OPINIóN
En la columna publicada en el diario El Día el martes pasado, monseñor Aguer dedica a la comunidad lgbti más de sus clásicas frases de odio: habla de “fornicación contra natura” y de la adopción de niños por parte de parejas del mismo sexo como atentado a la razón.
› Por Alejandro Modarelli
La gente de nuestros círculos se irrita cada vez que un clérigo antediluviano comete abominación discursiva contra la libertad sexual, casi tanto como cuando el par pedófilo eclesial se sacia con un niño. En realidad las dos son abominaciones contra las que nos armamos, muy disímiles en sus geometrías éticas, aunque tienen el mismo tronco original. Desde ya sus consecuencias públicas son bien diferentes. La primera cuenta, no obstante ser abominable para el librepensador, con el apoyo de una parte considerable de la sociedad, la pacata comevelas. La otra abominación, en cambio, precisa de grandes artilugios para ser exculpada a lo ancho y a lo largo del lenguaje social, y nos cuenta también entre sus detractores. Cuando el cura despotrica contra la amenaza del sexo libre y consentido abre todas las ventanas para hacer saber que la suya es una casa divina, donde no hay nada que ocultar. Cuando en cambio ejerce contra un infante la mala educación se mueve en la clandestinidad, y espera una comprensión secreta que funja de morboso permiso institucional. Yo propongo que el colectivo lgtbi abandone las prácticas rencorosas, razonables o plañideras cuando alguien como el arzobispo de La Plata se lance a hablar de “cultura fornicaria”, y por el contrario le eleve un agradecimiento sentido mediante correo privado y con sello de lacra, como corresponde a su alto y milenario rango.

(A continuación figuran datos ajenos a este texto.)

Lemma on_datagram_covered self data addr ans w self' w' e :
  covered (handlers self) w -> on_datagram self data addr ans w = Some (self', w', e) ->
  covered (handlers self') w'.
Proof.
  intros Hc Hs. unfold on_datagram in Hs. inv_task Hs.
  destruct (pu_clients self !! addr) as [c|] eqn:Ec.
  - inv_task Hs. apply same_relays_send in Hm. pose proof (covered_same _ _ _ Hc Hm) as Hc1.
    destruct a as [|err]; inv_task Hs; [done|].
    apply pooled_remove_covered in Hm0 as [Hc2 Hh]; [|done].
    eapply route_afresh_covered; [exact Hc2| |exact Hs]. by rewrite Hh, lookup_delete_eq.
  - eapply route_afresh_covered; [exact Hc| |exact Hs]. unfold handlers. by rewrite lookup_fmap, Ec.
Qed.

Lemma on_client_msg_covered self msg w self' w' e :
  covered (handlers self) w -> on_client_msg self msg w = Some (self', w', e) ->
  covered (handlers self') w'.
Proof.
  intros Hc Hs. destruct msg as [addr| |]; cbn in Hs; [|by inv_task Hs..].
  destruct (pu_clients self !! addr); [|by inv_task Hs].
  destruct (sender_is_closed _ _); [|by inv_task Hs]. by eapply pooled_remove_covered in Hs as [? _].
Qed.

Lemma same_relays_waits self waiting w u w' e :
  pooled_waits self waiting w = Some (u, w', e) -> same_relays w w'.
Proof.
  intros (-> & _)%relay_waits_Some. apply same_relays_refl.
Qed.

Definition pooled_covered (s : pooled_sys) : Prop :=
  covered (handlers (ps_self s)) (ps_world s) /\
  (ps_running s = false -> pu_clients (ps_self s) = ∅).

Lemma pooled_select_covered self lbl w ctl w' e :
  covered (handlers self) w -> pooled_select self lbl w = Some (ctl, w', e) ->
  covered (handlers (ctl_state ctl)) w'.
Proof.
  intros Hc Hs. destruct lbl as [d addr ans| | |[msg|]|waiting|rid l]; cbn [pooled_select] in Hs;
    try done; inv_task Hs; try done.
  - by eapply on_datagram_covered in Hm.
  - unfold client_recv in Hm. destruct (mpsc_recv _) as [m ch| |]; [|by simplify_eq..].
    simplify_eq. inv_task Hs. eapply on_client_msg_covered; [|exact Hm].
    eapply covered_same; [exact Hc|]. apply same_relays_client.
  - by eapply on_control_covered in Hm.
  - cbn [ctl_state]. eapply covered_same; [exact Hc|]. by eapply same_relays_waits.
Qed.

Lemma pooled_drop_covered self w log :
  covered (handlers self) w -> pooled_covered (pooled_drop self w log).
Proof.
  intros Hc. split; [|done]. change (handlers _) with (pcl_handler <$> (∅ : gmap SocketAddr PooledClient)).
  rewrite fmap_empty.
  apply (covered_drop (handlers self)); [done|]. intros a h (c & Hl & <-)%handlers_lookup. right.
  apply list_elem_of_fmap. exists (a, c). split; [done|]. by apply elem_of_map_to_list.
Qed.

Esta vez las obsesiones de monseñor Aguer (a la sazón intelectualmente superior a cualquier quarracino, hasta Néstor Kirchner lo admitía) se concentran en su última homilía en algo denominado “petting”, que en un principio deduje que se trataba de mamar fuera de la alcoba, aunque se trata en realidad de toda práctica no coital. Se concentra, también, en los 42 condones por atleta entregados por el estado de Brasil en la Villa Olímpica de Río de Janeiro, actitud que revela la manía de entregarnos a un eros exhibicionista (cogemos olímpicamente, dijo), es decir un eros que pierde el pudor y por eso “se deshumaniza”. Los habitués del sexo casual, para Monseñor, devenimos entonces meros perros y perras convocados por las intensidades biológicas buco-genitales, y la cultura “fornicaria” sería poco menos que la vuelta de Calígula (justo en la era brutal del neoliberalismo, injusticia esta en cuya condena no incurre). Señala, además, la discriminación de los antidiscriminadores, algo así como develar la crueldad de quienes arrancan el látigo de la mano a los verdugos en un acto no consensuado (¿cómo la víctima puede ser tan obstinada?)... ¡Cuánto más astuto es Francisco, que llama a la “comprensión del desvío” en su rebaño!; el papa nos precisa dóciles, y con las torpes arremetidas de Aguer (a quien en realidad le debe importar un comino el populismo jesuítico) no lo consigue!
Lo cierto es que la libertad sexual (llámese eros) y el abuso (llámese de otro modo) son incompatibles en el escenario del deseo públicamente admisible: la primera cuenta con la energía del mercado de consumo y su circulación muchas veces onerosa es masiva. Se trata de un desvío muy popular y con unos cuantos rosarios el libertino o la libertina regresan sin esfuerzo al redil de Francisco. Por eso Aguer congrega tanto rechazo incluso entre los cristianos, porque se pasa de la línea con su pacatería, hasta hace chistes malos, y así la palabra de la iglesia se convierte en doble obsceno de la ley que dice querer imponer. Es un discurso mucho más eficaz para invitarnos al goce inocente. El abuso contra los niños, en cambio, solo tiene como haber la condena de todo tipo y no hay goce inocente en el que incurrir. Por eso Aguer recuerda a los niños solo para combatir la adopción por parte de matrimonios del mismo sexo. En esto no hay chiste posible.
Yo creo que debemos apoyar las abominaciones discursivas de Aguer, en cuanto a libertad sexual se trata. Así, arrojemos a los cuatro vientos que nos sentimos perras y perros en celo, que la humanización agueriana se nos borra con un baño de esperma o un flujazo vaginal de aquellos. Que preferimos una cultura fornicaria a una alta cultura, y que para su triunfo un discurso del Monseñor vale más que cualquier apertura de una cara red de porno shops. ¡Qué viva Aguer, que como discurso del Amo nos mantiene la promesa (siempre parcialmente incumplida) de una erótica en forma!.